Navigating amid a worldwide pandemic is one of the hardest experiences to handle. Many are in areas where the coronavirus infection rates are getting worse. Others are bracing for what may come next. And most of the country are watching the headlines and wondering, “When is this going to end?”
According to the Kaiser Family Foundation, the coronavirus pandemic and resulting economic downturn have taken a toll on mental health for many people, with over 30% of adults in the U.S. now reporting symptoms consistent with an anxiety and/or depressive disorder. KFF polling during the pandemic has consistently found large shares of the public saying that worry and stress related to the coronavirus have had a negative effect on their mental health.
The Family & Children’s Services COPES COVID Emotional Support Line team is certainly aware of the toll the coronavirus has had on Tulsans and the surrounding areas. The team that manages the hotline say there has been an uptick of phone calls in the past few weeks as people struggle to cope.
“We still have six percent of calls related to COVID whether it’s vertical stressors, or the person identifying that they’ve had financial distress, a family loss or feeling more isolated,” said Emily Farmer, COPES clinical supervisor. “Most of them are dealing with symptoms of anxiety and depression. The isolation is a big part of what we’re seeing with COVID because people are not able to access their normal support – whether it’s family or friends.”

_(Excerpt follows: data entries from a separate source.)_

(** The owner of a stage *)
Lemma phase_stopped s : inv s -> status (dat s) = StatusStoppedE -> owners s = [] /\ joined (dat s) (length (reactorvec (dat s))).
Proof. intros Hi E. pose proof (i_phase _ Hi) as Hp. unfold phase in Hp. rewrite E in Hp. by destruct (owners s) as [|[] []]. Qed.

(** Nobody who has seen the scheduler run is hurt when the seen callers are gone. *)
Lemma unseen_ok (l : list pc) (P : Prop) : (forall u r, l !! u = Some r -> seen r = false) -> forall u r, l !! u = Some r -> seen r = true -> P.
Proof. intros H u r E Hs. rewrite (H u r E) in Hs. done. Qed.

Lemma start_stopped_inv s t p n c : inv s -> clients s !! t = Some p -> (p = InStart n \/ p = StartSleeps n) -> stopped (dat s) = true -> (n <= c)%nat ->
  exists s', doStart_stopped s t n c = Done s' /\ inv s'.
Proof.
  intros Hi E Hp [Hst%bool_decide_eq_true_1 Hw%Z.eqb_eq]%andb_prop Hn. destruct (phase_stopped s Hi Hst) as [Eo Hj].
  destruct (joined_new _ _ (i_table _ Hi) Hj) as (Ev & Hd & H0). unfold doStart_stopped. rewrite Ev, resize_new. cbn [res_bind]. rewrite Nat.min_r by done.
  destruct (create_table (dat s) (workers s) n Hd H0) as (v & ws' & -> & El & Ht & Hs & Hu). cbn [res_bind]. rewrite (proj2 (Nat.leb_le n c) Hn). eexists. split; [reflexivity|].
  assert (1 <= n)%nat as Hn1 by (pose proof (i_pc _ Hi t p E) as Hpc; destruct Hp as [->| ->]; exact Hpc).
  assert (forall u r, clients s !! u = Some r -> seen r = false) as Hun by (apply unseen; auto).
  eapply (inv_move s t p StartWaits _ _ [StartWaits]); try done.
  - apply (owners_in s t p); try done. by destruct Hp as [->| ->].
  - by eapply table_same, Ht.
  - cbn. destruct Hp as [->| ->]; cbn; lia.
  - cbn. destruct Hp as [->| ->]; cbn; lia.
  - eapply unseen_ok. by apply unseen_put.
  - intros _. cbn. lia.
  - by right.
Qed.

Lemma start_waits_inv s t : inv s -> clients s !! t = Some StartWaits -> exists s', doStart_waits s t = Done s' /\ inv s'.
Proof.
  intros Hi E. destruct (owners_mine s t StartWaits Hi E eq_refl) as [Eo Eq]. pose proof (i_phase _ Hi) as Hp. rewrite Eo in Hp. pose proof (i_table _ Hi) as Ht.
  assert (forall u r, clients s !! u = Some r -> seen r = false) as Hun by (apply unseen; [done|]; right; left; by exists StartWaits).
  unfold doStart_waits. destruct (bool_decide (status (dat s) = StatusStartingWaitE) && negb (reactorcnt (dat s) =? Z.of_nat (length (reactorvec (dat s))))) eqn:Ec; [by exists s|].
  destruct (decide (status (dat s) = StatusStartingErrorE)) as [He|He]; [rewrite (bool_decide_eq_true_2 _ He)|rewrite (bool_decide_eq_false_2 _ He)].
  - destruct (stop_table _ _ Ht) as (ws' & -> & Ht' & Htold & _). cbn [res_bind]. eexists. split; [reflexivity|].
    eapply (inv_move s t StartWaits (Joins 0) _ _ [Joins 0]); try done; try (cbn; lia); try (by left).
    + by eapply table_same, Ht'.
    + cbn. split; [done|]. intros i rs Hi0. lia.
    + eapply unseen_ok. by apply unseen_put.
    + intros _. apply (i_len _ Hi). congruence.
  - assert (status (dat s) = StatusStartingWaitE) as Hst by (unfold phase in Hp; by destruct (status (dat s))).
    assert (reactorcnt (dat s) = Z.of_nat (length (reactorvec (dat s)))) as Hcnt by (rewrite bool_decide_eq_true_2 in Ec by done; cbn in Ec; lia).
    unfold phase in Hp. rewrite Hst in Hp. destruct Hp as [Hs Hu]. eexists. split; [reflexivity|].
    eapply (inv_move s t StartWaits Idle _ _ []); try done; try (cbn; lia); try (by left).
    + by eapply table_same, Ht.
    + cbn. split_and!; try done. intros w x Ex Ha. destruct (live_phase s w x Hi Ex ltac:(by rewrite Ha)) as (rs & Er & Et & Epr & _). rewrite Ha in Epr. cbn in Epr.
      rewrite (t_cnt _ _ Ht) in Hcnt. pose proof (proj2 (size_all has_reactor (reactorvec (dat s))) Hcnt _ _ Er) as Hr. unfold has_reactor in Hr. rewrite Epr in Hr. by apply bool_decide_eq_true_1 in Hr as [? ?].
    + intros _. apply (i_len _ Hi). congruence.
Qed.

(** A stop changes the status, and tells the reactors. *)
Lemma stop_inv s t p (wait : bool) ws' : inv s -> clients s !! t = Some p -> (p = InStop wait \/ p = StopSleeps wait) -> owners s = [] -> status (dat s) <> StatusStoppedE ->
  table (dat s) ws' -> told ws' -> entered ws' ->
  inv (mkState (with_status (dat s) (if wait then StatusStoppingWaitE else StatusStoppingE)) (<[t := if wait then StopUsers else Idle]> (clients s)) ws').
Proof.
  intros Hi E Hp Eo Hst Ht Htold He. assert (owner p = false /\ uses p = false /\ counted p = false) as (P1 & P2 & P3) by (by destruct Hp as [->| ->]).
  eapply (inv_move s t p _ _ _ (if wait then [StopUsers] else [])); try done; rewrite ?P2, ?P3; try (destruct wait; cbn; lia); try (by left).
  - destruct wait; [by apply (owners_in s t p)|]. rewrite <- Eo. by apply (owners_other s t p).
  - by eapply table_same, Ht.
  - by destruct wait.
  - intros u r _ _. destruct wait; [by right|left]. by split.
  - intros _. by apply (i_len _ Hi).
Qed.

Although self-distance and quarantining has affected most callers, Emily said the best way to cope is to try to find purpose through engagement – whether it is through Zoom, phone calls or taking frequent breaks outside.
“People that don’t usually deal with mental health issues or have no history realize that they need to figure out what solution works best for them,” she said. “We encourage people to make those connections, find support, and be purposeful about scheduling interactions. We’re not used to having to be that purposeful. Remember to use smaller coping skills that one might not even recognize to help through the day – whether it’s listening to music or taking a break.”
Reaching out to mental health professionals is important which is why the COPES COVID Emotional Support Line was established in March. For anyone having a hard time coping and adapting during this pandemic, trained mental health professionals are available 24/7 by phone to support and help anyone develop new ways to cope during COVID. There is no cost to call the hotline.
“People that don’t usually deal with mental health concerns might not recognize that a lot of situational things happen when there are struggles like this, and so mental health care (whether it’s counseling or other types of treatment like psychiatry) can be a short-term solution,” Emily said.